BRIEF: Using the records below, quote only the span that opens with the line containing "(** The virtual" and closes with the line containing "Definition NAME_MAX : Z := 32.", exactly and inclusively.

DATA TO PROCESS:
BEGIN

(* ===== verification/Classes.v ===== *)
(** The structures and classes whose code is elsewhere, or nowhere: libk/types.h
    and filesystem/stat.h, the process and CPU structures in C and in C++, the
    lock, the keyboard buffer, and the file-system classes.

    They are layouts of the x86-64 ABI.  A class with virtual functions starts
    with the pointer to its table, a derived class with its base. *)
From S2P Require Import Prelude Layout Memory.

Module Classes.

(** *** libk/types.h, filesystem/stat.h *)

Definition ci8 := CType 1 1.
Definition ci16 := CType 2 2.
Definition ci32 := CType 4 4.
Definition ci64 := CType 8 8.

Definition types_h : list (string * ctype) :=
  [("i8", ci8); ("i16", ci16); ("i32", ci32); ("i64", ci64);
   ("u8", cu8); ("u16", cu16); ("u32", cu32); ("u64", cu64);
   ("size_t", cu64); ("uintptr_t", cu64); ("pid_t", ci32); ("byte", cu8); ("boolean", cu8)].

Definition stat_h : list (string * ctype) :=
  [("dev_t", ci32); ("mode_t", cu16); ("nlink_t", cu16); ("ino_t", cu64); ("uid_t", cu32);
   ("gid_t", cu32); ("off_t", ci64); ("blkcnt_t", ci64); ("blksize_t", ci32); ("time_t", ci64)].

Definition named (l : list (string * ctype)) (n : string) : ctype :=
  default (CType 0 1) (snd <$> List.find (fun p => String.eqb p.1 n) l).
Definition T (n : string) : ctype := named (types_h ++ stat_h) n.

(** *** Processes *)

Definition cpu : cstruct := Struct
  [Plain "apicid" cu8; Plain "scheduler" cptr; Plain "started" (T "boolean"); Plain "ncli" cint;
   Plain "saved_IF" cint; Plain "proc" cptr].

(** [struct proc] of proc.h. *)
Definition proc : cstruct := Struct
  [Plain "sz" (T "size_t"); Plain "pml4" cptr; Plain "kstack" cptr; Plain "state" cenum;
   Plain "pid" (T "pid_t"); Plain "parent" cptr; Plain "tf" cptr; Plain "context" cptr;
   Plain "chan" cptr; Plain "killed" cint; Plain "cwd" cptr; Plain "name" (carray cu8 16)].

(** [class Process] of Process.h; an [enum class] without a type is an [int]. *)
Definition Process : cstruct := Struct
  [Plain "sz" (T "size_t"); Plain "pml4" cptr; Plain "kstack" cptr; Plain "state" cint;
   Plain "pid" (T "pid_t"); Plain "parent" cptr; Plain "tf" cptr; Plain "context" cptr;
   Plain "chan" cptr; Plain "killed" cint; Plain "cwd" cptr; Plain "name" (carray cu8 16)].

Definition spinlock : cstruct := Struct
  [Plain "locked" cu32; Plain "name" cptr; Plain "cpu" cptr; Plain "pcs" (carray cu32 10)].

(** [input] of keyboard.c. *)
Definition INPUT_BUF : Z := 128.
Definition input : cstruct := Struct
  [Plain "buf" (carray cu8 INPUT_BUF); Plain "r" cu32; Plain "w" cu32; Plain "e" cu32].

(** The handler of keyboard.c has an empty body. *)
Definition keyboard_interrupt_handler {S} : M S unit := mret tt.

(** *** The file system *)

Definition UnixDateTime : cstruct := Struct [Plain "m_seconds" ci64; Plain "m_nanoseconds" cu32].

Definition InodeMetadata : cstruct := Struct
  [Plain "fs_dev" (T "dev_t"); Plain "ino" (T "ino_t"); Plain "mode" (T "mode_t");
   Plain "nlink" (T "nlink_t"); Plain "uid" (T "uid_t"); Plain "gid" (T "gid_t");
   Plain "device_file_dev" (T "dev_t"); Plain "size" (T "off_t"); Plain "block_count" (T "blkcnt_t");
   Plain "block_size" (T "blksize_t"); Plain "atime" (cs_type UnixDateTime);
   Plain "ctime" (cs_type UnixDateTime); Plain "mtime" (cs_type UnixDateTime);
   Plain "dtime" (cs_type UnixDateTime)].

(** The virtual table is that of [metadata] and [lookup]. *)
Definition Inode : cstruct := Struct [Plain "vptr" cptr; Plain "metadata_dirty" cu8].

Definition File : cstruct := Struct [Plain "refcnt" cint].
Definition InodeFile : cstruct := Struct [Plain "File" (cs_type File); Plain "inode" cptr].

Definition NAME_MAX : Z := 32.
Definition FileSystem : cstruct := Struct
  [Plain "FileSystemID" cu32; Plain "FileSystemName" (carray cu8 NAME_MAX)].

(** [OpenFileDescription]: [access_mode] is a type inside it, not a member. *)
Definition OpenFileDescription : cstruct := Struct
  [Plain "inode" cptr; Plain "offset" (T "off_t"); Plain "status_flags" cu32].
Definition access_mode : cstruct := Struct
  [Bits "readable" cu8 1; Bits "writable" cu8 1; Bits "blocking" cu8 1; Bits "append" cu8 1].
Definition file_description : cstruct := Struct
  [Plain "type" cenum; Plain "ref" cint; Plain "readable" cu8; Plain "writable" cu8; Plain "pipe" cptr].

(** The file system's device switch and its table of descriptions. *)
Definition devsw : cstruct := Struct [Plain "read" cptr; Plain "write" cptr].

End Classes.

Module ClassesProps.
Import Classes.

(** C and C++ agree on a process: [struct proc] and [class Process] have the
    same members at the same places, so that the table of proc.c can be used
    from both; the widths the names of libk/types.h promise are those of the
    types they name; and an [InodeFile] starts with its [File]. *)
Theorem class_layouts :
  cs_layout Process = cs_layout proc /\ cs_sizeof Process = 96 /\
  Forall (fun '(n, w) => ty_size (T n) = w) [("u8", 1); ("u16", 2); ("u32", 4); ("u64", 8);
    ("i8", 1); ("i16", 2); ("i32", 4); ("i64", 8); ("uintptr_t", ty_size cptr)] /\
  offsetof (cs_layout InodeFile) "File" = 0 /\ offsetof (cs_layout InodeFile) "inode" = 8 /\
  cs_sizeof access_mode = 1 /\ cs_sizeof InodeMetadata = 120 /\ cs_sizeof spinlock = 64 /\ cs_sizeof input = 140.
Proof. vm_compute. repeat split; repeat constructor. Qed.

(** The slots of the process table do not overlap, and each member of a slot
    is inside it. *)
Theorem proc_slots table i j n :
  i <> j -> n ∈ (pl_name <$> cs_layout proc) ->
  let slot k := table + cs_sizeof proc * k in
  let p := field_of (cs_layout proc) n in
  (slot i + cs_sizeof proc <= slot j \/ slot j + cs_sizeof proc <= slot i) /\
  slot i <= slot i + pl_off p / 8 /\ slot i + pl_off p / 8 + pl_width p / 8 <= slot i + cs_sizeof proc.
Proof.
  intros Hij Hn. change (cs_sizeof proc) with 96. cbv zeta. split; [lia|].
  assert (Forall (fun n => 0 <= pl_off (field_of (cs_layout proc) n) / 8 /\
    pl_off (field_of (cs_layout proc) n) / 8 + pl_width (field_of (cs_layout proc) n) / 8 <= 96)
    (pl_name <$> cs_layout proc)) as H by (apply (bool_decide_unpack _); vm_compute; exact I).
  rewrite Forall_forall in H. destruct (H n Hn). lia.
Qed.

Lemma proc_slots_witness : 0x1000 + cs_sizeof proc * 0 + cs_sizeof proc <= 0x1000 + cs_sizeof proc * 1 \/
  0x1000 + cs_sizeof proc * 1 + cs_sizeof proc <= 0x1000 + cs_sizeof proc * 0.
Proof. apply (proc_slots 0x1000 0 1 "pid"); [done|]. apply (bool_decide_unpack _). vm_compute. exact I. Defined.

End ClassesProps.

END
BEGIN

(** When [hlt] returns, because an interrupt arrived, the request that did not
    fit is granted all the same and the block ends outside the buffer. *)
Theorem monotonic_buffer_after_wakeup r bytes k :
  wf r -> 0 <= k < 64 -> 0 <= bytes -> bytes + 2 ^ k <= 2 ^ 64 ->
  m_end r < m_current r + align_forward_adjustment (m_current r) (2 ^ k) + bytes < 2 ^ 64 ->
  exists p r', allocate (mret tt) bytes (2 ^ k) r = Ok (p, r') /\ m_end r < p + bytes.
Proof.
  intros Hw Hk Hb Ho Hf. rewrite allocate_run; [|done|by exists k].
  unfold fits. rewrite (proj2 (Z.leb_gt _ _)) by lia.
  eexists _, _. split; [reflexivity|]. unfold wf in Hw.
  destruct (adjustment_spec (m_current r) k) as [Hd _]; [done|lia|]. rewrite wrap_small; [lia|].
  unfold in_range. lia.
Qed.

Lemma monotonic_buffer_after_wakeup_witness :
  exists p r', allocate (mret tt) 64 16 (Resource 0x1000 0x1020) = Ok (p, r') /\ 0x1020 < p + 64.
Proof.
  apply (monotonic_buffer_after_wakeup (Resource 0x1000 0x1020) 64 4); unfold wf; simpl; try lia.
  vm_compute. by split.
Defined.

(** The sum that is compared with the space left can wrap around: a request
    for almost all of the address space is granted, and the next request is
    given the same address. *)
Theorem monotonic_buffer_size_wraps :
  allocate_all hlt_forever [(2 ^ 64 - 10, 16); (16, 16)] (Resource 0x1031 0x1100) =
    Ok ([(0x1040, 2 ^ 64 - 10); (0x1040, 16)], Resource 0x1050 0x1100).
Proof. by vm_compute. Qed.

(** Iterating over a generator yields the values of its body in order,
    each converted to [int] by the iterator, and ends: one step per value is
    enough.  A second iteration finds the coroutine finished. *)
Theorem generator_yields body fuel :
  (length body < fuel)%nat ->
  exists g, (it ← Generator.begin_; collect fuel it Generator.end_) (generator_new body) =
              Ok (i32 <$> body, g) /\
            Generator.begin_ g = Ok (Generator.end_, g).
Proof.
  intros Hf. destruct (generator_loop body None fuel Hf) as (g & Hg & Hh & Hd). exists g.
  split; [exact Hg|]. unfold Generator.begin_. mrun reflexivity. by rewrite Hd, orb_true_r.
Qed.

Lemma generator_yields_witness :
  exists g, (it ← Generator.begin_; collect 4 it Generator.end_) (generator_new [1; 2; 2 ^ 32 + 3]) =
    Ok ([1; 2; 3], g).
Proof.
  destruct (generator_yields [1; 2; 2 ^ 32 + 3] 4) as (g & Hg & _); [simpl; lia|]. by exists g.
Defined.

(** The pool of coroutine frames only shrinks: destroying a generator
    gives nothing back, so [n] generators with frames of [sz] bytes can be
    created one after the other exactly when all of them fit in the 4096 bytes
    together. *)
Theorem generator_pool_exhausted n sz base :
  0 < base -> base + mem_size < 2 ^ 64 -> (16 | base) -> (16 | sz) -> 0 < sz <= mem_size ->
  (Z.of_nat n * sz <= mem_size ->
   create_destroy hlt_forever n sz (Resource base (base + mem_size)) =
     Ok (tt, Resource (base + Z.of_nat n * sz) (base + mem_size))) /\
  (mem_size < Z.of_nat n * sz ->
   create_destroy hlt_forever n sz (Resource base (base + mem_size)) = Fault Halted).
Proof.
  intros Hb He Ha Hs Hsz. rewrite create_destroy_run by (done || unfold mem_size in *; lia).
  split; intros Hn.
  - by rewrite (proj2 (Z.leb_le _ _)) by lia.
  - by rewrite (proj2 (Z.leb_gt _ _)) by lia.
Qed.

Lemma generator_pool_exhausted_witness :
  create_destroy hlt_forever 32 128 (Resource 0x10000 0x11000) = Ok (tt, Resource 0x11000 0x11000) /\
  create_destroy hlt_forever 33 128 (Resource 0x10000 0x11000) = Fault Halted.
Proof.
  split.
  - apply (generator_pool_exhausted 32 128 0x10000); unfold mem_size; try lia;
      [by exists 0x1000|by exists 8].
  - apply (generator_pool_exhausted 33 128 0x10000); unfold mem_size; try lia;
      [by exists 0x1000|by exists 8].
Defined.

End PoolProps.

END

TASK RESPONSE:
(** The virtual table is that of [metadata] and [lookup]. *)
Definition Inode : cstruct := Struct [Plain "vptr" cptr; Plain "metadata_dirty" cu8].

Definition File : cstruct := Struct [Plain "refcnt" cint].
Definition InodeFile : cstruct := Struct [Plain "File" (cs_type File); Plain "inode" cptr].

Definition NAME_MAX : Z := 32.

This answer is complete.